Hi Shane,

Many thanks for advertising the new WG to these lists.

The charter was refined further since the one below, the final one being listed here:
 http://datatracker.ietf.org/wg/6renum/charter/

We would welcome any contributions to the renum mail list, see: 
https://www.ietf.org/mailman/listinfo/renum

Currently I am one chair for the WG, another is being sought.  I'm very happy to take any comments or inputs directly if people have views but do not wish to join the mail list.

There should be a 6renum WG slot in Quebec at IETF81.  I hope to attend RIPE63, so perhaps we can also have a slot for this in the IPv6 WG session there.

Many thanks,
Tim

On 21 Jun 2011, at 10:58, Shane Kerr wrote:

All,

There is some idea to work on the renumbering problem in IPv6.
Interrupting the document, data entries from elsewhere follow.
(* ===== verification/AofFs.v ===== *)
(** * System calls of the append only file

    What aof.c uses of the operating system, and programs over it: a file system
    with names, files and open descriptions, the system calls on it with their
    possible outcomes, programs that make these calls, their execution, and a
    logic for them in which a property of the file system can be shown to hold
    at every point where the process may stop.

    The environment chooses the outcome of each call.  A process that stops
    leaves the file system as the last call left it: the model is of the death
    of the process, not of a power failure, so [fsync] has an outcome and no
    effect. *)

From Stdlib Require Import String.
From stdpp Require Import gmap.
From S2P Require Import Prelude.

#[local] Set Default Proof Using "Type".

(** ** The file system *)

(** A name in the directory [server.aof_dirname] ([true]) or in the working
    directory ([false]). *)
Notation path := (bool * bytes)%type.

(** An open description: the file, the offset, and the flag O_APPEND. *)
Record desc := Desc { d_node : nat; d_off : Z; d_append : bool }.

Record fs := Fs {
  names : gmap path nat;
  nodes : gmap nat bytes;
  descs : gmap Z desc;
  next_node : nat;
  next_fd : Z;
}.

Definition fs_empty : fs := Fs ∅ ∅ ∅ 0 3.

(** The contents of a file. *)
Definition file (s : fs) (p : path) : option bytes := i ← names s !! p; nodes s !! i.

(** The end of the process. *)
Definition fs_crash (s : fs) : fs := Fs (names s) (nodes s) ∅ (next_node s) (next_fd s).

(** ** System calls *)

Inductive call :=
  | COpen (p : path) (trunc append : bool)  (* open for writing, with O_CREAT *)
  | CWrite (fd : Z) (bs : bytes)
  | CFtruncate (fd n : Z)
  | CFsync (fd : Z)
  | CClose (fd : Z)
  | CRename (p q : path)
  | CFsyncDir                               (* fsyncFileDir *)
  | CUnlink (p : path)
  | CMkdir                                  (* dirCreateIfMissing *)
  | CFork
  | CRead (p : path)                        (* the contents of a file *)
  | CStat (p : path)                        (* the size of a file *)
  | CTruncate (p : path) (n : Z).

(** Success with a number or with data, ENOENT, another error. *)
Inductive answer := ANum (n : Z) | AData (bs : bytes) | ANoEnt | AErr.

Definition is_err (a : answer) : bool := match a with ANum _ | AData _ => false | ANoEnt | AErr => true end.

(** What the environment chooses: success, a short write, an interrupted call,
    an error. *)
Inductive response := ROk | RShort (n : Z) | RIntr | RErr.

(** [n] bytes, zeros after the end of [bs]. *)
Definition resize (bs : bytes) (n : Z) : bytes := take (Z.to_nat n) (bs ++ replicate (Z.to_nat n - length bs) 0).

(** [ws] written at the offset [off]: a hole reads as zeros. *)
Definition write_at (bs : bytes) (off : Z) (ws : bytes) : bytes :=
  resize bs off ++ ws ++ drop (Z.to_nat off + length ws) bs.

Definition set_node (s : fs) (i : nat) (bs : bytes) : fs := Fs (names s) (<[i := bs]> (nodes s)) (descs s) (next_node s) (next_fd s).
Definition set_desc (s : fs) (fd : Z) (d : desc) : fs := Fs (names s) (nodes s) (<[fd := d]> (descs s)) (next_node s) (next_fd s).

(** A new description of the file [i]. *)
Definition new_fd (s : fs) (i : nat) (append : bool) : answer * fs :=
  (ANum (next_fd s), Fs (names s) (nodes s) (<[next_fd s := Desc i 0 append]> (descs s)) (next_node s) (next_fd s + 1)).

Definition do_open (s : fs) (p : path) (trunc append : bool) : answer * fs :=
  match names s !! p with
  | Some i => new_fd (if trunc then set_node s i [] else s) i append
  | None =>
      let i := next_node s in
      new_fd (Fs (<[p := i]> (names s)) (<[i := []]> (nodes s)) (descs s) (S i) (next_fd s)) i append
  end.

(** [n] bytes of [bs] through a description. *)
Definition do_write (s : fs) (fd : Z) (bs : bytes) (n : Z) : answer * fs :=
  match descs s !! fd with
  | None => (AErr, s)
  | Some d =>
      let old := default [] (nodes s !! d_node d) in
      let off := if d_append d then zlen old else d_off d in
      let ws := take (Z.to_nat n) bs in
      (ANum (zlen ws), set_desc (set_node s (d_node d) (write_at old off ws)) fd (Desc (d_node d) (off + zlen ws) (d_append d)))
  end.

Definition do_call (c : call) (r : response) (s : fs) : answer * fs :=
  match r, c with
  | ROk, COpen p trunc append => do_open s p trunc append
  | ROk, CWrite fd bs => do_write s fd bs (zlen bs)
  | RShort n, CWrite fd bs => do_write s fd bs (Z.max 1 n)
  | ROk, CFtruncate fd n =>
      match descs s !! fd with
      | None => (AErr, s)
      | Some d => (ANum 0, set_node s (d_node d) (resize (default [] (nodes s !! d_node d)) n))
      end
  | ROk, CFsync _ | ROk, CFsyncDir | ROk, CMkdir => (ANum 0, s)
  | _, CClose fd => (ANum 0, Fs (names s) (nodes s) (delete fd (descs s)) (next_node s) (next_fd s))
  | ROk, CRename p q =>
      match names s !! p with
      | None => (ANoEnt, s)
      | Some i => (ANum 0, Fs (<[q := i]> (delete p (names s))) (nodes s) (descs s) (next_node s) (next_fd s))
      end
  | ROk, CUnlink p =>
      match names s !! p with
      | None => (ANoEnt, s)
      | Some _ => (ANum 0, Fs (delete p (names s)) (nodes s) (descs s) (next_node s) (next_fd s))
      end
  | ROk, CFork => (ANum (next_fd s), Fs (names s) (nodes s) (descs s) (next_node s) (next_fd s + 1))
  | ROk, CRead p => (match file s p with Some bs => AData bs | None => ANoEnt end, s)
  | ROk, CStat p => (match file s p with Some bs => ANum (zlen bs) | None => ANoEnt end, s)
  | ROk, CTruncate p n =>
      match names s !! p with
      | None => (ANoEnt, s)
      | Some i => (ANum 0, set_node s i (resize (default [] (nodes s !! i)) n))
      end
  | _, _ => (AErr, s)
  end.

(** ** Programs *)

(** [Exit] is [exit(1)], [Abort] a failed assertion. *)
Inductive prog (A : Type) :=
  | Ret (a : A)
  | Exit
  | Abort
  | Call (c : call) (k : answer -> prog A).
Arguments Ret {A}.
Arguments Exit {A}.
Arguments Abort {A}.
Arguments Call {A}.

Fixpoint prog_bind {A B} (p : prog A) (f : A -> prog B) : prog B :=
  match p with
  | Ret a => f a
  | Exit => Exit
  | Abort => Abort
  | Call c k => Call c (fun a => prog_bind (k a) f)
  end.

Definition syscall (c : call) : prog answer := Call c Ret.

(** A computation that may fail an assertion. *)
Definition lift {A} (o : option A) : prog A := match o with Some a => Ret a | None => Abort end.

Declare Scope prog_scope.
Delimit Scope prog_scope with prog.
Notation "x <- p ;; q" := (prog_bind p (fun x => q)) (at level 20, p at level 99, q at level 200) : prog_scope.
Notation "' x <- p ;; q" := (prog_bind p (fun y => let x := y in q)) (at level 20, x pattern, p at level 99, q at level 200) : prog_scope.
Notation "p ;; q" := (prog_bind p (fun _ => q)) (at level 100, q at level 200, right associativity) : prog_scope.

(** How an execution ends: with a value, by [exit], because the process is
    killed, or by a failed assertion. *)
Inductive outcome (A : Type) := Done (a : A) (s : fs) | Exited (s : fs) | Killed (s : fs) | Aborted.
Arguments Done {A}.
Arguments Exited {A}.
Arguments Killed {A}.
Arguments Aborted {A}.

(** A write that is interrupted is made again: both loops of aof.c do so. *)
Fixpoint skip_intr (c : call) (rs : list response) : list response :=
  match c, rs with
  | CWrite _ _, RIntr :: rs => skip_intr c rs
  | _, _ => rs
  end.

(** The execution with the given outcomes of its calls; the process is killed
    when there is no further one.  Also gives the calls made, each with the state
    before it and its answer. *)
Fixpoint run {A} (p : prog A) (s : fs) (rs : list response) : outcome A * list (fs * call * answer) :=
  match p with
  | Ret a => (Done a s, [])
  | Exit => (Exited s, [])
  | Abort => (Aborted, [])
  | Call c k =>
      match skip_intr c rs with
      | [] => (Killed s, [])
      | r :: rs =>
          let '(a, s') := do_call c r s in
          let '(o, tr) := run (k a) s' rs in
          (o, (s, c, a) :: tr)
      end
  end.

(** ** A logic for programs *)

Section logic.
(** The answers that the environment is allowed to give, and the property that
    holds whenever the process may stop. *)
Variable allowed : fs -> call -> answer -> Prop.
Variable I : fs -> Prop.

(** Some call may fail with an error. *)
Definition can_fail : Prop := exists s c, allowed s c AErr.

(** A program exits only when a call may fail. *)
Fixpoint wp {A} (p : prog A) (Q : A -> fs -> Prop) (s : fs) : Prop :=
  match p with
  | Ret a => Q a s
  | Exit => I s /\ can_fail
  | Abort => False
  | Call c k => I s /\ forall r, let '(a, s') := do_call c r s in allowed s c a -> wp (k a) Q s'
  end.

Lemma wp_bind {A B} (p : prog A) (f : A -> prog B) Q s : wp p (fun a s => wp (f a) Q s) s -> wp (prog_bind p f) Q s.
Proof.
  revert s. induction p as [a| | |c k IH]; intros s H; cbn [prog_bind wp] in *; [done|done|done|]. destruct H as [HI H]. split; [done|].
  intros r. specialize (H r). destruct (do_call c r s) as [a s']. intros Ha. by apply IH, H.
Qed.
This is certainly of interest to IPv6 folks, but I am including the
address policy folks as this may ultimately have impact there.

Cheers,

--
Shane

From: IESG Secretary <iesg-secretary@ietf.org>
Date: 2 June 2011 18:54:54 GMT+01:00
To: IETF Announcement list <ietf-announce@ietf.org>
Cc: renum@ietf.org
Subject: WG Review: IPv6 Site Renumbering (6renum)
Reply-To: iesg@ietf.org


A new IETF working group has been proposed in the Operations and
Management Area.  The IESG has not made any determination as yet. The
following draft charter was submitted, and is provided for informational
purposes only. Please send your comments to the IESG mailing list
(iesg@ietf.org) by Thursday, June 9, 2011                            

IPv6 Site Renumbering (6renum)
-------------------------------
Last Modified: 2011-06-02

Current Status: Proposed Working Group

Chairs: TBD

Area Director: Ron Bonica

Mailing list
 Address: renum@ietf.org
 To Subscribe: https://www.ietf.org/mailman/listinfo/renum
 Archive: http://www.ietf.org/mail-archive/web/renum/

Description of Working Group
-----------

As outlined in RFC 5887, renumbering, especially for medium to large
sites and networks, is currently viewed as an expensive, painful, and
error-prone process, avoided by network managers as much as possible.

As IPv6 adoption begins to gather momentum, those managers may turn to
PI addressing for IPv6 to attempt to minimise the need for future
renumbering. However, such an approach would create very serious BGP4
scaling problems if used by millions of end sites; it is thus desirable
to develop tools, techniques and practices that may make renumbering a
simpler process, to reduce demand for IPv6 PI space. In addition, as
RFC 5887 describes, there are other triggers that mean some cases of
renumbering are unavoidable, so it should be considered a given that
a site may need partial or complete renumbering at some stage.   

Strategically it is thus important to implement and deploy techniques
that facilitate simpler IPv6 site renumbering, so that as IPv6 becomes
universally deployed, renumbering can be viewed as a more routine event.
This includes consideration of how the initial assignment and subsequent
management of address information is performed, as this will affect
future renumbering operations.

For renumbering to become more routine, a systematic address management
approach will be essential. A large site with a short prefix will be
divided into subnets with longer prefixes. In this scenario, renumbering
or partial renumbering can be complicated. Aggregation, synchronisation,
coordination, etc., need to be carefully managed, and the use of
manually inserted address literals minimised. In unmanaged scenarios,
consideration may need to be made for 'flag day' renumbering (in
contrast to the procedure described in RFC4192).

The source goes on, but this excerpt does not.